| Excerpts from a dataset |
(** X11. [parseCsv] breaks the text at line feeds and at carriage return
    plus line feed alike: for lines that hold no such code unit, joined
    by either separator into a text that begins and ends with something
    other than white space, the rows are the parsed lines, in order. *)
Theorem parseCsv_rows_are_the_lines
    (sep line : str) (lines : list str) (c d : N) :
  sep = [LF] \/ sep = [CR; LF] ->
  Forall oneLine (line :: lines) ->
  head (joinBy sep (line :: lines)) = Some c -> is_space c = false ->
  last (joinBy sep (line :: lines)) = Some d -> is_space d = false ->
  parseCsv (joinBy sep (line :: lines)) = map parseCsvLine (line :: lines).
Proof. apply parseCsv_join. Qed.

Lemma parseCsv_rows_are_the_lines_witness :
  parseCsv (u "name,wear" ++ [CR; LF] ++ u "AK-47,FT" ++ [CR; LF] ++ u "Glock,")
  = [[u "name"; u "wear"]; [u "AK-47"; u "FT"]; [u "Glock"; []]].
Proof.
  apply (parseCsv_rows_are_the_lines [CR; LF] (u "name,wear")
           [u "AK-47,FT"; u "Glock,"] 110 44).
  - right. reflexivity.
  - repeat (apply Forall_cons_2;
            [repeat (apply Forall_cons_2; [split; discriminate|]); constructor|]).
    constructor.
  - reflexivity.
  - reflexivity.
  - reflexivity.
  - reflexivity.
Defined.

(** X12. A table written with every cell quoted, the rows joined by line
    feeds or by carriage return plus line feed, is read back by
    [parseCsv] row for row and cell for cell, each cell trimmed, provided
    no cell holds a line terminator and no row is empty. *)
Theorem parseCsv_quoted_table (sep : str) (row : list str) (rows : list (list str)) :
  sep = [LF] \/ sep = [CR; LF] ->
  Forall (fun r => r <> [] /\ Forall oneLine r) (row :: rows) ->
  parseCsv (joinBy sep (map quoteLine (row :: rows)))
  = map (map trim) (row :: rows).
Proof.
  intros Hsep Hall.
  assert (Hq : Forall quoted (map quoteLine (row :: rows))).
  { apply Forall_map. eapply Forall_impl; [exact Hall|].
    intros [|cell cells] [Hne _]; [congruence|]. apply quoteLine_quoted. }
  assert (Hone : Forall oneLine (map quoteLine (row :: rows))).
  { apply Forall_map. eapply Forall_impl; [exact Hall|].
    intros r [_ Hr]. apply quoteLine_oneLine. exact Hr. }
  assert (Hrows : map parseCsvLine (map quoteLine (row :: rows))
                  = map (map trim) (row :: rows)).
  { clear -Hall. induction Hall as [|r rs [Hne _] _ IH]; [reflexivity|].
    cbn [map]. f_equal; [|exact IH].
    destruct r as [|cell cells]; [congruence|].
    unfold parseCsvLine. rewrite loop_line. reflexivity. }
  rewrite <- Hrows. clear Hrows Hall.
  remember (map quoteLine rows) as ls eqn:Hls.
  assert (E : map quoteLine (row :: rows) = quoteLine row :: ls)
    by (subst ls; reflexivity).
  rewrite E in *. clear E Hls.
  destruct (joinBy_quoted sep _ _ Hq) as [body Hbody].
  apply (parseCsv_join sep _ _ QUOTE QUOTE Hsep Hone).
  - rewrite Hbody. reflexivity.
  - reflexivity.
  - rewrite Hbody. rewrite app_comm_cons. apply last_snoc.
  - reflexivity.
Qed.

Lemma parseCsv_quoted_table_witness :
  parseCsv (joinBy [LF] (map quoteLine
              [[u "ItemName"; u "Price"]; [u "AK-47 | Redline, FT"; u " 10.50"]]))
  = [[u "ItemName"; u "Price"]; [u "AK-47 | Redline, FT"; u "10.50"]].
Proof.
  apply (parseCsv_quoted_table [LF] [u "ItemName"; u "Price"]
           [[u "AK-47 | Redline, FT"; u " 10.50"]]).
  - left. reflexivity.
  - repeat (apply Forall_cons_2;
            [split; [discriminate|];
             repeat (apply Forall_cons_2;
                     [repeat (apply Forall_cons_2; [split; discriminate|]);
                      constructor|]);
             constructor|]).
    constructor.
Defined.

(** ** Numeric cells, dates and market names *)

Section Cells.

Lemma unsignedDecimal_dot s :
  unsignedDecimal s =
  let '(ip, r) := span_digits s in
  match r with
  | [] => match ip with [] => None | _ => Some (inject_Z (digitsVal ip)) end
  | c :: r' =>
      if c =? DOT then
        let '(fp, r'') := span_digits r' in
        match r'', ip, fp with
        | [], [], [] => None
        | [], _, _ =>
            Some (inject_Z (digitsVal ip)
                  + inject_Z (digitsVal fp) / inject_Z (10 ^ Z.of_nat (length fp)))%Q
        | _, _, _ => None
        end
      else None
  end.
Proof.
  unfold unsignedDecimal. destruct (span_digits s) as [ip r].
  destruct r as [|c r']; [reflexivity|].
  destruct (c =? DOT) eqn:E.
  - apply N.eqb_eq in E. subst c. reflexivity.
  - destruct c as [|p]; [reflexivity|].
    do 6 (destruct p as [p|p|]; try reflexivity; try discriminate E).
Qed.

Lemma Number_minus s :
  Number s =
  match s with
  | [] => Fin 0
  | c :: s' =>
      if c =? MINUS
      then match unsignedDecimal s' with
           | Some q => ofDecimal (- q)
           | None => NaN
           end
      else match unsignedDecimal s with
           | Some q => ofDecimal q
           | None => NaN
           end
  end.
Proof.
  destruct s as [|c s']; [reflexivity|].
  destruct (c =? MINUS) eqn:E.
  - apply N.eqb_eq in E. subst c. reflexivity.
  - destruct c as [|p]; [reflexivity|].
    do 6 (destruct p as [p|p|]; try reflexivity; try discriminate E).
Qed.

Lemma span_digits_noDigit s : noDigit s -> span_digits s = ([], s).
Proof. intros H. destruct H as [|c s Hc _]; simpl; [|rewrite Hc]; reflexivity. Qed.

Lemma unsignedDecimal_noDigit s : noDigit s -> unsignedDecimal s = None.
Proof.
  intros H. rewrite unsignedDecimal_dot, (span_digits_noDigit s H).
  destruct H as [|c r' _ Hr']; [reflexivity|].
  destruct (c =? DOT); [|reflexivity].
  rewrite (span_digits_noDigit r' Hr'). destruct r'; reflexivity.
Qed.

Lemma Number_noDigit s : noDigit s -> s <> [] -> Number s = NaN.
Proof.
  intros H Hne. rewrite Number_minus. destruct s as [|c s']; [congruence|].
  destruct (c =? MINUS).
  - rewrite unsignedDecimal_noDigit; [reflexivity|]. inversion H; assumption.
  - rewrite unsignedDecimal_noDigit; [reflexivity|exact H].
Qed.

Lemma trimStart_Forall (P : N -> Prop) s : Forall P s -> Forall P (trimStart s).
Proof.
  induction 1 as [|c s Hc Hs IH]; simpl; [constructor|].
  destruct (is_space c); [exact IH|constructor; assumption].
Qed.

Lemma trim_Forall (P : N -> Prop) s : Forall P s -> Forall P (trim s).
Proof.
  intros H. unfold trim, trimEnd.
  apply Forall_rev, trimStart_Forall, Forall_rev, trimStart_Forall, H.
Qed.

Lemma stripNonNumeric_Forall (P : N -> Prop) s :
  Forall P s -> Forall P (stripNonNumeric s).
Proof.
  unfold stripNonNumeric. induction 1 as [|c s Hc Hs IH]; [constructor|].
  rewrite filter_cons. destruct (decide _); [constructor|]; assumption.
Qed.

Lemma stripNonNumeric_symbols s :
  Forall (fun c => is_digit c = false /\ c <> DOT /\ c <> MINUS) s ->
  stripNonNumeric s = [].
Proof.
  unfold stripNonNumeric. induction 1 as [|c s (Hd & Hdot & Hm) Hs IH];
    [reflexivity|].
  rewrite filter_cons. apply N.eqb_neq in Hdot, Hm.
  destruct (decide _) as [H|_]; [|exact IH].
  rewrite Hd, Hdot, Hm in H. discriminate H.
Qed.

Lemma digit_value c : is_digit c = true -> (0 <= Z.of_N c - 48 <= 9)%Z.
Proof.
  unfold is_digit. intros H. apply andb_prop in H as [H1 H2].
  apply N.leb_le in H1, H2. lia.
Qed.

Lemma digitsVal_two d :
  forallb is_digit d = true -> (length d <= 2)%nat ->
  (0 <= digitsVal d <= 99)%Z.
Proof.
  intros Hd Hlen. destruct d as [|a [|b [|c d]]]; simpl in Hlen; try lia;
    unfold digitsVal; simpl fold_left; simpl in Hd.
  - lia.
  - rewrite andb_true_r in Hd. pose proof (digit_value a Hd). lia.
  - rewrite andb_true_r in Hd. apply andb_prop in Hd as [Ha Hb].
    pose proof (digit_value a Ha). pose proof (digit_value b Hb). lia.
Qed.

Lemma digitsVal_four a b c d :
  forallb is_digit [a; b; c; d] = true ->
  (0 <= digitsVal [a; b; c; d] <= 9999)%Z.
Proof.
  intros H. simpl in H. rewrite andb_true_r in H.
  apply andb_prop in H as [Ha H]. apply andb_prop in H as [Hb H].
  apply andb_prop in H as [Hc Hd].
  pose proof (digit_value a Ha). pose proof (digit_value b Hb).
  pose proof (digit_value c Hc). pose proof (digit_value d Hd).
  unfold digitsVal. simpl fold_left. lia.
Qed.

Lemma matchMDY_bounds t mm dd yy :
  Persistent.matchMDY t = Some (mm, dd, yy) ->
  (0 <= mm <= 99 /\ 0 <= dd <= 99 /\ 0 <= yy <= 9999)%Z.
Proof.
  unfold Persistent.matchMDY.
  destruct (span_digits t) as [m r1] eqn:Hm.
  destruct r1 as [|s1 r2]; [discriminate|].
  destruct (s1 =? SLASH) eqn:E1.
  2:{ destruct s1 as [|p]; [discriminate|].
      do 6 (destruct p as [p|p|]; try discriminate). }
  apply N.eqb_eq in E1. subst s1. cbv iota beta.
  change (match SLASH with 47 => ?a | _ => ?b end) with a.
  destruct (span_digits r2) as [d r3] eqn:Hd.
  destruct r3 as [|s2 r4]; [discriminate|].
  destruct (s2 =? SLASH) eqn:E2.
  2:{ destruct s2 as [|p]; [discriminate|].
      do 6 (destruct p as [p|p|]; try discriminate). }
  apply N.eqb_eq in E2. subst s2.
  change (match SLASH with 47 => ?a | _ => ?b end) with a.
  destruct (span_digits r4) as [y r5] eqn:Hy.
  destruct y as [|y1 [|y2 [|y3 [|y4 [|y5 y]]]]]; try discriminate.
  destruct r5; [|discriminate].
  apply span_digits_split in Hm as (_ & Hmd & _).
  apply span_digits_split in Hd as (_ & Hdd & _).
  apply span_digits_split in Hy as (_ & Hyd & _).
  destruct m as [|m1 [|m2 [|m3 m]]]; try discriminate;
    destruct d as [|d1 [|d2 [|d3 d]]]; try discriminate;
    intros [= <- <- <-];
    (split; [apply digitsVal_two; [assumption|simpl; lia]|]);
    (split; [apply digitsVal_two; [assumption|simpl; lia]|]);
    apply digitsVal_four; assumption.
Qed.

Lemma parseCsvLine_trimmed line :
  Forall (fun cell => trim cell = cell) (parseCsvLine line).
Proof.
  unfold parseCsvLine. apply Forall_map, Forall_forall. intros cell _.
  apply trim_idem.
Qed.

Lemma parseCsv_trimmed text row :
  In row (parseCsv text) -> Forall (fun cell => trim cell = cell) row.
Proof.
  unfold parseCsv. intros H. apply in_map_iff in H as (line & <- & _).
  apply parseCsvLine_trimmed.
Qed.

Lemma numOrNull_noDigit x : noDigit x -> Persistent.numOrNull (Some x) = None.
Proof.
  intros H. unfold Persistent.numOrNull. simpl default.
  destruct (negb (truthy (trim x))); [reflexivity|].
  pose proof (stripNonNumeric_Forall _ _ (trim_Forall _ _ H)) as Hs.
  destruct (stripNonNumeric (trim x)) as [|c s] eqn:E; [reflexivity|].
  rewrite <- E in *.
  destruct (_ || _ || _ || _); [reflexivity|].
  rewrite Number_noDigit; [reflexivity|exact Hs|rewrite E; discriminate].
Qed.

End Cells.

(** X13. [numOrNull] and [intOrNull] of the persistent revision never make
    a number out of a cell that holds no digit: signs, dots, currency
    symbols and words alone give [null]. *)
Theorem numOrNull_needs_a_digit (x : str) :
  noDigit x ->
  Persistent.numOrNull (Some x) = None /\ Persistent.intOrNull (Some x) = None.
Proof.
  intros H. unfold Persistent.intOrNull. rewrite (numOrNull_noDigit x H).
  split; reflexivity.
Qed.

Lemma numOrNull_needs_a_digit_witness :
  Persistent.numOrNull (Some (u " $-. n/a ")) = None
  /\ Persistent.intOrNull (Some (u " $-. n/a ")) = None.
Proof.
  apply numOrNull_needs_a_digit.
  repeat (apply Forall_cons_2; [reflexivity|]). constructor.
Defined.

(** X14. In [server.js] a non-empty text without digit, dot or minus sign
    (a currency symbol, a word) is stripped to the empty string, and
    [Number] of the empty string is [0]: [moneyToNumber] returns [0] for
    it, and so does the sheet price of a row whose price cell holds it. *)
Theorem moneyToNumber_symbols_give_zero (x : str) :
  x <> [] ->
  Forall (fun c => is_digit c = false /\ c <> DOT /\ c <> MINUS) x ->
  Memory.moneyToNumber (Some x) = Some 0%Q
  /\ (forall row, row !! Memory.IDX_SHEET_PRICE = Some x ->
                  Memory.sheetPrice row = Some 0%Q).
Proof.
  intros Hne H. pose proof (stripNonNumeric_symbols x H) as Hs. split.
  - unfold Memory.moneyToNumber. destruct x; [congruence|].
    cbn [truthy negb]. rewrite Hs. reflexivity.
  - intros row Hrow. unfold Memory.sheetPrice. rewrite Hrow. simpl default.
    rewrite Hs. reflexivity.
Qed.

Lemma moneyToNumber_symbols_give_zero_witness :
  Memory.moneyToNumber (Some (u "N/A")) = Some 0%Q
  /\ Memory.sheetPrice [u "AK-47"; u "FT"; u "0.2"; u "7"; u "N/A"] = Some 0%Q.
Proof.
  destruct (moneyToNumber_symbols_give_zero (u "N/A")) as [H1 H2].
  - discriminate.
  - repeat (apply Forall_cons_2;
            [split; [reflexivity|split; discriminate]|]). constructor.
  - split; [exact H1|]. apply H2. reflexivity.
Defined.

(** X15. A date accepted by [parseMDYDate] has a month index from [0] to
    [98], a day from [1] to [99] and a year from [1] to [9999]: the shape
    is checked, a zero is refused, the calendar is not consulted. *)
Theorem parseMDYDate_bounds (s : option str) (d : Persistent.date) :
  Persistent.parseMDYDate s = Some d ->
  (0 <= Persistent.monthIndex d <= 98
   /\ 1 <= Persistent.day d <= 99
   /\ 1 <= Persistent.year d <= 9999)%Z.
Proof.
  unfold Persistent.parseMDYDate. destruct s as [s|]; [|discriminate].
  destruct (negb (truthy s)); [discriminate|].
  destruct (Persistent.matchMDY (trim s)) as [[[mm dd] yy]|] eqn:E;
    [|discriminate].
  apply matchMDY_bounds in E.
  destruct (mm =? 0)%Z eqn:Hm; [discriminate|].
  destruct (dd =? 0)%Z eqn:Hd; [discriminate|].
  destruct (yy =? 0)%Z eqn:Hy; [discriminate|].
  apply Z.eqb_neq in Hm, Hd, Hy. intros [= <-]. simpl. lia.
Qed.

| What to do |
Report each line of the entries where the word "ItemName" occurs.

| Result below |
              [[u "ItemName"; u "Price"]; [u "AK-47 | Redline, FT"; u " 10.50"]]))
  = [[u "ItemName"; u "Price"]; [u "AK-47 | Redline, FT"; u "10.50"]].
  apply (parseCsv_quoted_table [LF] [u "ItemName"; u "Price"]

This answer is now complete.